**Stored data:**
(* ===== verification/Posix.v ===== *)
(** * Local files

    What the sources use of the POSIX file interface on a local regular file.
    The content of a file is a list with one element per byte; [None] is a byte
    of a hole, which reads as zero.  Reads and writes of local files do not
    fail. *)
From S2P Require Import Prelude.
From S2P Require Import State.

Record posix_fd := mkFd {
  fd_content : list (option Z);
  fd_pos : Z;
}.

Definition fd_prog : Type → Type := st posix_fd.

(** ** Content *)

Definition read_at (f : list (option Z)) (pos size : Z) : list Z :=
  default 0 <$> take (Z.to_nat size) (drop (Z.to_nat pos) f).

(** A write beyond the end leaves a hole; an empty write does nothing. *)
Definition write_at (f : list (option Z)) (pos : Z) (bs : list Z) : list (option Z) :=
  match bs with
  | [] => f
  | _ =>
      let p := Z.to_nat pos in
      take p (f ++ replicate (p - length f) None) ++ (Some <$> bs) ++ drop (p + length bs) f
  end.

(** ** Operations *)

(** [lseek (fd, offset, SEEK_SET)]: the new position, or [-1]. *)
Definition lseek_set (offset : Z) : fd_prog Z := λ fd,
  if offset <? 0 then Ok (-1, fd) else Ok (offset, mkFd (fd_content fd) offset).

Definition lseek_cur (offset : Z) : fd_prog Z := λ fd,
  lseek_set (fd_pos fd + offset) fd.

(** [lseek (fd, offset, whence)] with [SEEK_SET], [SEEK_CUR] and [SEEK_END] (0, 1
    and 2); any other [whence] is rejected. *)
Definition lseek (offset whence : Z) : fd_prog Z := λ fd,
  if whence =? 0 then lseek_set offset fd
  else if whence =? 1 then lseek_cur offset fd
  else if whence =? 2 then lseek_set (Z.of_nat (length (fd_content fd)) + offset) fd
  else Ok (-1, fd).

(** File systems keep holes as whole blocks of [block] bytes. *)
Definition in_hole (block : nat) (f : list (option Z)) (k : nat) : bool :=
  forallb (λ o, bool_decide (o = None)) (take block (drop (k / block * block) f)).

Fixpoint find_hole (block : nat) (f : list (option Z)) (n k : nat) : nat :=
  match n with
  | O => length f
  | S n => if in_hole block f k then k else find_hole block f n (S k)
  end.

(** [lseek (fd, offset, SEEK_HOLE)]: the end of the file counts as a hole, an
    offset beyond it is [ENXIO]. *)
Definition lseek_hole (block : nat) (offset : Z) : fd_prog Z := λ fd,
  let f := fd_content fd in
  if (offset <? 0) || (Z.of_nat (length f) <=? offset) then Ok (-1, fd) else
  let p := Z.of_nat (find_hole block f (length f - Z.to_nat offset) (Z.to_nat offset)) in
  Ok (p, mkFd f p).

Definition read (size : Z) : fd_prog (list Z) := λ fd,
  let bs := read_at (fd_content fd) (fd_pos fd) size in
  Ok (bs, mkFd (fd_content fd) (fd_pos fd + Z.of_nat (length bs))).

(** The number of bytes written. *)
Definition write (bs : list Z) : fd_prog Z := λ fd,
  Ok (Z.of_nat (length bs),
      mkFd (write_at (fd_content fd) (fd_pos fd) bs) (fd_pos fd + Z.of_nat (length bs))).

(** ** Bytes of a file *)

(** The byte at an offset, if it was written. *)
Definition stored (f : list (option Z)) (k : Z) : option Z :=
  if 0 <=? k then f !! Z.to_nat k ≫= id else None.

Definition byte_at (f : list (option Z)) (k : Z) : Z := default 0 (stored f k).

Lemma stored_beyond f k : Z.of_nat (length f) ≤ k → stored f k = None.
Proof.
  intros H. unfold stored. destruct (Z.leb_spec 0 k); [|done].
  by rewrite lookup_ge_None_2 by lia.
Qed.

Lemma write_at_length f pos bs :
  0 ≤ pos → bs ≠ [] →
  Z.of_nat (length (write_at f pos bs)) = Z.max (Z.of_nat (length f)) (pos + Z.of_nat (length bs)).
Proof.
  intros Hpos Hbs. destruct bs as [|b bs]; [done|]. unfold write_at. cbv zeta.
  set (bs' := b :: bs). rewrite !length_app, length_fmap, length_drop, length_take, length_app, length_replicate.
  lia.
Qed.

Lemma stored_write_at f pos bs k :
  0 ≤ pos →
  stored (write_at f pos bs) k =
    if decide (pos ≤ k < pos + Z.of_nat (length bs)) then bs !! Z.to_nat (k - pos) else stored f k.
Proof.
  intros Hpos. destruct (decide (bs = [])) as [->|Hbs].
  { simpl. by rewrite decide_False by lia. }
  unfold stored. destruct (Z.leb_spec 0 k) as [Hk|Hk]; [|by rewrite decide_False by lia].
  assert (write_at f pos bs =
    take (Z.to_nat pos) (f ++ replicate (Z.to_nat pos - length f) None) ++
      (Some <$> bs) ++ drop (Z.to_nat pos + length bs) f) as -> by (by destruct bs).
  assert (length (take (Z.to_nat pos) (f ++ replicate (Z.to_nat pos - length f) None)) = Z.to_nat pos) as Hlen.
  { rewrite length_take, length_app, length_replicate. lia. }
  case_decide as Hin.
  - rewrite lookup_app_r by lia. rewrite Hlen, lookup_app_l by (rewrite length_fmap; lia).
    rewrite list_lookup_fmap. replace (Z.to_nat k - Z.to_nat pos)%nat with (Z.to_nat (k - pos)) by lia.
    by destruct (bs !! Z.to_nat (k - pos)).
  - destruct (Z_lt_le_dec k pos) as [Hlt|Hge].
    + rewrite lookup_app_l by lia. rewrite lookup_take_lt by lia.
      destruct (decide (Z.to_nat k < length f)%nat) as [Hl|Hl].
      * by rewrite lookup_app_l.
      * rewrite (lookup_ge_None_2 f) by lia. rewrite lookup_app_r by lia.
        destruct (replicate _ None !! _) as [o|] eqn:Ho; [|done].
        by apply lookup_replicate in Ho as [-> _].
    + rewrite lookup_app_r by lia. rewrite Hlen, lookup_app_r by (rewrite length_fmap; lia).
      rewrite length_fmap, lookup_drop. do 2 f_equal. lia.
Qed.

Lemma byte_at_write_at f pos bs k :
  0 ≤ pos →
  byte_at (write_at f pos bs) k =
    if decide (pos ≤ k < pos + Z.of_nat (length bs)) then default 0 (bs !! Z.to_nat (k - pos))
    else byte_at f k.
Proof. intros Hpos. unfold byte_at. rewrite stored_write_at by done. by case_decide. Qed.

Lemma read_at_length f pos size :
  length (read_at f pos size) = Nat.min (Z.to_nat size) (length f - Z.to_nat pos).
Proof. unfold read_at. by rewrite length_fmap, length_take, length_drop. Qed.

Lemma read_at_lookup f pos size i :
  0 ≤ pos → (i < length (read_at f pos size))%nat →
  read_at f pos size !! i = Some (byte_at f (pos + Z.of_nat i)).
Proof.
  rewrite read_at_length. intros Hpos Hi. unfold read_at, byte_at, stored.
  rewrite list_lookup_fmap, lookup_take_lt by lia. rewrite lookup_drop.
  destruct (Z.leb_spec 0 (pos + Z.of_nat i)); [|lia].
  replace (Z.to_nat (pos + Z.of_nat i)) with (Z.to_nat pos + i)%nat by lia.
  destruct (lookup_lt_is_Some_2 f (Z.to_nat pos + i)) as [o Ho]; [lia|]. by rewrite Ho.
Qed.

* * *

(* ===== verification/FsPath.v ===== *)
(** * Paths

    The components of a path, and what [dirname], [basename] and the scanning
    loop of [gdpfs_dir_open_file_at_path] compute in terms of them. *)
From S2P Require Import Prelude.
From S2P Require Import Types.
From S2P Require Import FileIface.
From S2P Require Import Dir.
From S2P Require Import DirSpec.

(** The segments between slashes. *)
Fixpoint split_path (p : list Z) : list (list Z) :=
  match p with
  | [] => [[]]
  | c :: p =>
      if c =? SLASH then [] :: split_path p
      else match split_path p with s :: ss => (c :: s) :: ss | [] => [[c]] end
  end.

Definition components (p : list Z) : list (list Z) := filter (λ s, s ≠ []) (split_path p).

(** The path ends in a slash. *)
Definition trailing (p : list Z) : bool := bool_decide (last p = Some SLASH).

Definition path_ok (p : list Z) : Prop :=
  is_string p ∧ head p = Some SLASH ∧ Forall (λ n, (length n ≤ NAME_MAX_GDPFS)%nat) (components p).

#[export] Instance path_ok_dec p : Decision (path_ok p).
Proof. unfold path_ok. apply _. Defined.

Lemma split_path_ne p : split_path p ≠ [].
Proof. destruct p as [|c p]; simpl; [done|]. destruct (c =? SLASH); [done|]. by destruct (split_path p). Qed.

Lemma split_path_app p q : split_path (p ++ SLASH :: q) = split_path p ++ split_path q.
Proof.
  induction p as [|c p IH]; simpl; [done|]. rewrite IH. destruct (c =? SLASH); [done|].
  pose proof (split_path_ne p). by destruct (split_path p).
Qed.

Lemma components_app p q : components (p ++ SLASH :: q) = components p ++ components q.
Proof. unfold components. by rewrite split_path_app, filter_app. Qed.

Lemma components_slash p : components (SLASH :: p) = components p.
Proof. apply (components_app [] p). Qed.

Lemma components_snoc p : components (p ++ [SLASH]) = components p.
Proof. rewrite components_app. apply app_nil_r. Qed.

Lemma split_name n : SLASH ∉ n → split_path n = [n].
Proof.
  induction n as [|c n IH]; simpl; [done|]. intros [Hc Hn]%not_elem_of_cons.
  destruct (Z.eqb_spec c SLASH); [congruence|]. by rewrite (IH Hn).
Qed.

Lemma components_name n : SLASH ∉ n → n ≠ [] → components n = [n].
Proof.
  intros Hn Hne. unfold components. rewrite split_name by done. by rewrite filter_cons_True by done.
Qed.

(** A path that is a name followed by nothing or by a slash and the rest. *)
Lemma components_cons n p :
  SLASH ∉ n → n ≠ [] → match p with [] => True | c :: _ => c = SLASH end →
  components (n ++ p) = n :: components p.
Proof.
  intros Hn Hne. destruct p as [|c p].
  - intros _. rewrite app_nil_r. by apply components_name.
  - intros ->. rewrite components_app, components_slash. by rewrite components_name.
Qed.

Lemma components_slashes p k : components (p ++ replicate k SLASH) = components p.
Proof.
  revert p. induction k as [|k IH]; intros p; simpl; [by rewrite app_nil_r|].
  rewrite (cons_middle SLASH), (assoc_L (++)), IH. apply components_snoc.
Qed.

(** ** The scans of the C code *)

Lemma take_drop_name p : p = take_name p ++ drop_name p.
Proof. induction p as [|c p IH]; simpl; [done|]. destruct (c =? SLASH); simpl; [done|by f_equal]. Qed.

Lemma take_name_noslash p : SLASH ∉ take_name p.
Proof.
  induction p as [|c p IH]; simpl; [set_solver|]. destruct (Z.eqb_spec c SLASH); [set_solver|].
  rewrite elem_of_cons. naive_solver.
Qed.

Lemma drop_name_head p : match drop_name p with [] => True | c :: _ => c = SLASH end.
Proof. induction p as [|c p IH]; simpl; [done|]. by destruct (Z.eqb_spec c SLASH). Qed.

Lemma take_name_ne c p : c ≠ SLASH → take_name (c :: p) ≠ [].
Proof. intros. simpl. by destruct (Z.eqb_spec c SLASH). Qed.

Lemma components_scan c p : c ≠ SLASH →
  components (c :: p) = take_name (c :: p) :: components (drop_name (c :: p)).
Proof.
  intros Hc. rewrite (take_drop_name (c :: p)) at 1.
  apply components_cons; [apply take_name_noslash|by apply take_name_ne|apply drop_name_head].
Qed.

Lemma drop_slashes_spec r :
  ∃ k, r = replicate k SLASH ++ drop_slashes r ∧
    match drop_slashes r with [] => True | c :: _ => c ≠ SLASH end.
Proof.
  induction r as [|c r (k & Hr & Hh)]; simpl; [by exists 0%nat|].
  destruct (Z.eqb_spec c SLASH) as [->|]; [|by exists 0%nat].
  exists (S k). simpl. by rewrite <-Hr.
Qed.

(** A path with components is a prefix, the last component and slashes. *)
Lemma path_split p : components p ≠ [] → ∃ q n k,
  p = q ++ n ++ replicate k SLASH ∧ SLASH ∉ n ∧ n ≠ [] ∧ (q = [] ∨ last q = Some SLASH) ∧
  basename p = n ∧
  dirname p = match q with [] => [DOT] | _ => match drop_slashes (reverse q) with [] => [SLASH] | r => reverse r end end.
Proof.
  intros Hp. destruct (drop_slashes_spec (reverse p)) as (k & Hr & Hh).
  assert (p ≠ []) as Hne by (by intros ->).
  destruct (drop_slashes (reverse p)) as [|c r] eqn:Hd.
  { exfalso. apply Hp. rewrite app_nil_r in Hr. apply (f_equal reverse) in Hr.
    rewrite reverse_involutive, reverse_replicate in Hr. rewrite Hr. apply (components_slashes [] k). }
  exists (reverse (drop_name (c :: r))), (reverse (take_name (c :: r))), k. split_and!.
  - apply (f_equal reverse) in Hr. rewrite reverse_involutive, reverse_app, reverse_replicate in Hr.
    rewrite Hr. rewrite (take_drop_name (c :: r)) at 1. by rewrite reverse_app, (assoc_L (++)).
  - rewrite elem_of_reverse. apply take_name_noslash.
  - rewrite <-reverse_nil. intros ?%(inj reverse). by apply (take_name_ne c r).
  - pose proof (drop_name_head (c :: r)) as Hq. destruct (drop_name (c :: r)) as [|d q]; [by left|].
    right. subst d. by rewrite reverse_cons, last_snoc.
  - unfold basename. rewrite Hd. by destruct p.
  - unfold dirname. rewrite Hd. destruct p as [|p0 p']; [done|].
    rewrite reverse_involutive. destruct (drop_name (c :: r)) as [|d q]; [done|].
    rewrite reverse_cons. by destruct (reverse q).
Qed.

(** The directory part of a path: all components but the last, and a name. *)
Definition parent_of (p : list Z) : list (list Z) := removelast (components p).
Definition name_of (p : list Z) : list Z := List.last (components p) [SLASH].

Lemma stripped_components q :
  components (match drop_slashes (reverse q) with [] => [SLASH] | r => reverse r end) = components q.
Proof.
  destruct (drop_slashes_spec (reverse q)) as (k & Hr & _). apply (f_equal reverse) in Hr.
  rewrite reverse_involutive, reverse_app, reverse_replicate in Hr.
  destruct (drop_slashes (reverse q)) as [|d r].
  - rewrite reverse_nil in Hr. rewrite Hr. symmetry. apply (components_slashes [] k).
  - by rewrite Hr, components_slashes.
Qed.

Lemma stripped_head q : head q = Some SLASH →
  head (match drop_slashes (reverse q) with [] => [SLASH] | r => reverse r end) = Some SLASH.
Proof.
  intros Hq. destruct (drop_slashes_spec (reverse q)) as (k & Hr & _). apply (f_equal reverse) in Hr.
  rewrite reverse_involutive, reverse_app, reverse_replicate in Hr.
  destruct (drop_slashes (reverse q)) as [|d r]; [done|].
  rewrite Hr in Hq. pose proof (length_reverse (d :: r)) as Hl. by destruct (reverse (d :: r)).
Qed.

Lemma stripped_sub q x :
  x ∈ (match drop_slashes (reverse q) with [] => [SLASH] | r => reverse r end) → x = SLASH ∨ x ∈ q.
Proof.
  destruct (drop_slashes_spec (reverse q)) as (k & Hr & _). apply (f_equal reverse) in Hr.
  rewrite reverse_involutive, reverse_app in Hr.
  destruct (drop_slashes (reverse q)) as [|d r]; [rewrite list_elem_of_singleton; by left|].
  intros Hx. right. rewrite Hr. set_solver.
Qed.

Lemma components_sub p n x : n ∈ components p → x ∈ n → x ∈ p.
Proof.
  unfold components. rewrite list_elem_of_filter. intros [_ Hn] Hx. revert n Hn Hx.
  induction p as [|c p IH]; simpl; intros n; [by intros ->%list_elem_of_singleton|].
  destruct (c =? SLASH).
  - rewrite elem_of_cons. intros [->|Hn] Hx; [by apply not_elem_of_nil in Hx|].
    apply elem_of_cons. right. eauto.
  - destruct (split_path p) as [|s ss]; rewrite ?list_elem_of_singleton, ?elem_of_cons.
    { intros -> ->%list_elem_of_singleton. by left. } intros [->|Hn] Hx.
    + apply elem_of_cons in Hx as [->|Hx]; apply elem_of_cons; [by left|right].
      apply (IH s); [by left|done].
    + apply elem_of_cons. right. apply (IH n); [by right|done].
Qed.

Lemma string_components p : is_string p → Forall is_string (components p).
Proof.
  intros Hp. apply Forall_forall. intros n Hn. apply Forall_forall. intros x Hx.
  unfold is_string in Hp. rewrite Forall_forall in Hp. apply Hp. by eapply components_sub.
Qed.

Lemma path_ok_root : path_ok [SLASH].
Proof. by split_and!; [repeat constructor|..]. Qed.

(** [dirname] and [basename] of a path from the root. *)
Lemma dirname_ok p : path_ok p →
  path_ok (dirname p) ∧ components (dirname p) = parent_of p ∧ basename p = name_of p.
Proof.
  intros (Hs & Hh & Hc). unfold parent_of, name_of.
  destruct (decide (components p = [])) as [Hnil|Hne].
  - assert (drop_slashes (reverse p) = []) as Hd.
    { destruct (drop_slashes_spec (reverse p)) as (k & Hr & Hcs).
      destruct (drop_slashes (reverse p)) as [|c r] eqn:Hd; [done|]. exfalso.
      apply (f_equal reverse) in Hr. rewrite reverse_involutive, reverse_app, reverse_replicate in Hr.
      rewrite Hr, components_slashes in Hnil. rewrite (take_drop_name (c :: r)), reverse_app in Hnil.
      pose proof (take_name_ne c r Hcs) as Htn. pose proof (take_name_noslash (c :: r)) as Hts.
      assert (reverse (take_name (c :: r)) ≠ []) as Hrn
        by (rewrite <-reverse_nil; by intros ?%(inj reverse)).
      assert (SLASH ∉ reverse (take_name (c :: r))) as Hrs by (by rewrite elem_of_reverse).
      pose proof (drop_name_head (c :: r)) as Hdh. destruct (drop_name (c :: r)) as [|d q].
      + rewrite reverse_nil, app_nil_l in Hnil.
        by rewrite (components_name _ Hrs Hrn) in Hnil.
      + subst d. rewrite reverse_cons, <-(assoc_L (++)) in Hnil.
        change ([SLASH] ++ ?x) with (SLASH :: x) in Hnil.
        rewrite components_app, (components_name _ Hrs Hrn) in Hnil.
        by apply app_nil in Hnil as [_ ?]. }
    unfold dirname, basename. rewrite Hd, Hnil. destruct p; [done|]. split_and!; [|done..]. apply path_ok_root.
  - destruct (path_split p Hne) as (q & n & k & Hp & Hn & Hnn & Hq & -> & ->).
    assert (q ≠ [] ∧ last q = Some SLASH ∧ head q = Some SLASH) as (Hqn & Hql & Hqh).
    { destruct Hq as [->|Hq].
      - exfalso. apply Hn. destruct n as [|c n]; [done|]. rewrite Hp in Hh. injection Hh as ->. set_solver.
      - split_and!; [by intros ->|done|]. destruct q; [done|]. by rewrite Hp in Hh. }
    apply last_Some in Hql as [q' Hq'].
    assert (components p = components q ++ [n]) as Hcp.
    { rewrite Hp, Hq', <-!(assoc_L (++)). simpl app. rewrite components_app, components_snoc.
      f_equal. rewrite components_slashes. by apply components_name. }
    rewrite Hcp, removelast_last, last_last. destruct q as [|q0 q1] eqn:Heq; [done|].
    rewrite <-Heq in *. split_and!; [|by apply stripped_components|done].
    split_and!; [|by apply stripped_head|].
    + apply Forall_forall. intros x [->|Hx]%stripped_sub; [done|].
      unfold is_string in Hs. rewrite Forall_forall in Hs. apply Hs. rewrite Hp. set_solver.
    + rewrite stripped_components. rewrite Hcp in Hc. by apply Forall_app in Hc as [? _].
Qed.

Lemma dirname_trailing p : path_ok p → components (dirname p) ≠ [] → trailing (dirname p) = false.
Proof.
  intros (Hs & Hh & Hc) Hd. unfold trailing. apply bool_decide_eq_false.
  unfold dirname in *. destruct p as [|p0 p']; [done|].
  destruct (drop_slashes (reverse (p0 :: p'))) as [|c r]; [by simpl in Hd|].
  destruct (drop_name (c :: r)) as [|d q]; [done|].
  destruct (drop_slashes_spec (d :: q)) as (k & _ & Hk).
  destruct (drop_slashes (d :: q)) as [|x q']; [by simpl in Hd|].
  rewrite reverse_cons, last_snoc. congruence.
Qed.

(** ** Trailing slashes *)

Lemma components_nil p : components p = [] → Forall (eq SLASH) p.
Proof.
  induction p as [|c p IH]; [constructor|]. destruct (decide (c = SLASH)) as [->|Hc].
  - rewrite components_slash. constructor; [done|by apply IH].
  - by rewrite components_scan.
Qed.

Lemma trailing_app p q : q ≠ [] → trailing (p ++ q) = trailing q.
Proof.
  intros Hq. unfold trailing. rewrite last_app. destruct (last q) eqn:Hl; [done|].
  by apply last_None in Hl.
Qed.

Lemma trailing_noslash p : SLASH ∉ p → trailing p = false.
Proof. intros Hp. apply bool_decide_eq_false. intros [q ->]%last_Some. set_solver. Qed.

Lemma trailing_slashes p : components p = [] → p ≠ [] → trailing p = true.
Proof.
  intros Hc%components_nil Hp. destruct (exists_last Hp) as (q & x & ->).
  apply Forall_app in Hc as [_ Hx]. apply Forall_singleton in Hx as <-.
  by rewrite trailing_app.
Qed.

...

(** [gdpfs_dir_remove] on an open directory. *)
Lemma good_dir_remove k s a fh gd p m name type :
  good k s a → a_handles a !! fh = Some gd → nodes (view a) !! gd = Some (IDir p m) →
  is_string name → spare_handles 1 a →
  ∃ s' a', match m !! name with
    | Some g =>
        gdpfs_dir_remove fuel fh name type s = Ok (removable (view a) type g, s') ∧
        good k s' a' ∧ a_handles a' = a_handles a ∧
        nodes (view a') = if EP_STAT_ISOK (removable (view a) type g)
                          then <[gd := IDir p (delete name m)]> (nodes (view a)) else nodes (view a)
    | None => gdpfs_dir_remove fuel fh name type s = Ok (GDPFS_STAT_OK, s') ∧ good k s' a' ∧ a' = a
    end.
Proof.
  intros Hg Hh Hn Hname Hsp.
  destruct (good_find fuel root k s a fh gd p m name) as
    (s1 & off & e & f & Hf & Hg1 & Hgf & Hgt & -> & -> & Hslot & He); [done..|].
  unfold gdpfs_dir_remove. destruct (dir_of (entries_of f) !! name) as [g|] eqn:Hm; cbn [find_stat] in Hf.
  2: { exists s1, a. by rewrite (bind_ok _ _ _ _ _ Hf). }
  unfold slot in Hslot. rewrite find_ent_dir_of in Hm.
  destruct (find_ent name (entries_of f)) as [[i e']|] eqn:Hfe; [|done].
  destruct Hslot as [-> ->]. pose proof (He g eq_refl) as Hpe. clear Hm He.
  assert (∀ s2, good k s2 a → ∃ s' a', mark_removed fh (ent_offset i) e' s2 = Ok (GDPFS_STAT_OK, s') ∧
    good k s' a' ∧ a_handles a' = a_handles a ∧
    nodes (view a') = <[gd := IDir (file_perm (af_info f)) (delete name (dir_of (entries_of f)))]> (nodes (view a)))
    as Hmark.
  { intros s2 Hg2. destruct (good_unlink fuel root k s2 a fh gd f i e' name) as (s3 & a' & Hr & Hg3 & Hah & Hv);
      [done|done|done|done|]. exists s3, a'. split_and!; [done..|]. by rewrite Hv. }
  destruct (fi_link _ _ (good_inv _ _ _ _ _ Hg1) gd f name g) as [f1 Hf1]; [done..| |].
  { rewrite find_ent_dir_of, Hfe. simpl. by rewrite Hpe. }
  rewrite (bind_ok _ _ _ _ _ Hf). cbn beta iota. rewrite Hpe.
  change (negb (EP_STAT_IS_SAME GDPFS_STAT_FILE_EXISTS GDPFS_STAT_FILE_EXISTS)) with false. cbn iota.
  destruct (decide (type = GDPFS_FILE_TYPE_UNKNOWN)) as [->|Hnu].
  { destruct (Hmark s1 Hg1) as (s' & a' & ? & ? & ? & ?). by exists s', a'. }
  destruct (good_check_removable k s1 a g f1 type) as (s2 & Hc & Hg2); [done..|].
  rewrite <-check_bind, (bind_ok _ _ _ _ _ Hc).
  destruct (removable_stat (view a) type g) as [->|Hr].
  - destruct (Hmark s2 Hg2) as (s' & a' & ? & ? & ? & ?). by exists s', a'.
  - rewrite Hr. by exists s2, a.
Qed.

**Problem:** Of the lines above, output exactly those from the line bearing "(* ===== verification/Posix.v ===== *)" through the line bearing "Definition lseek_cur (offset", inclusive.

**Exercise response:**
(* ===== verification/Posix.v ===== *)
(** * Local files

    What the sources use of the POSIX file interface on a local regular file.
    The content of a file is a list with one element per byte; [None] is a byte
    of a hole, which reads as zero.  Reads and writes of local files do not
    fail. *)
From S2P Require Import Prelude.
From S2P Require Import State.

Record posix_fd := mkFd {
  fd_content : list (option Z);
  fd_pos : Z;
}.

Definition fd_prog : Type → Type := st posix_fd.

(** ** Content *)

Definition read_at (f : list (option Z)) (pos size : Z) : list Z :=
  default 0 <$> take (Z.to_nat size) (drop (Z.to_nat pos) f).

(** A write beyond the end leaves a hole; an empty write does nothing. *)
Definition write_at (f : list (option Z)) (pos : Z) (bs : list Z) : list (option Z) :=
  match bs with
  | [] => f
  | _ =>
      let p := Z.to_nat pos in
      take p (f ++ replicate (p - length f) None) ++ (Some <$> bs) ++ drop (p + length bs) f
  end.

(** ** Operations *)

(** [lseek (fd, offset, SEEK_SET)]: the new position, or [-1]. *)
Definition lseek_set (offset : Z) : fd_prog Z := λ fd,
  if offset <? 0 then Ok (-1, fd) else Ok (offset, mkFd (fd_content fd) offset).

Definition lseek_cur (offset : Z) : fd_prog Z := λ fd,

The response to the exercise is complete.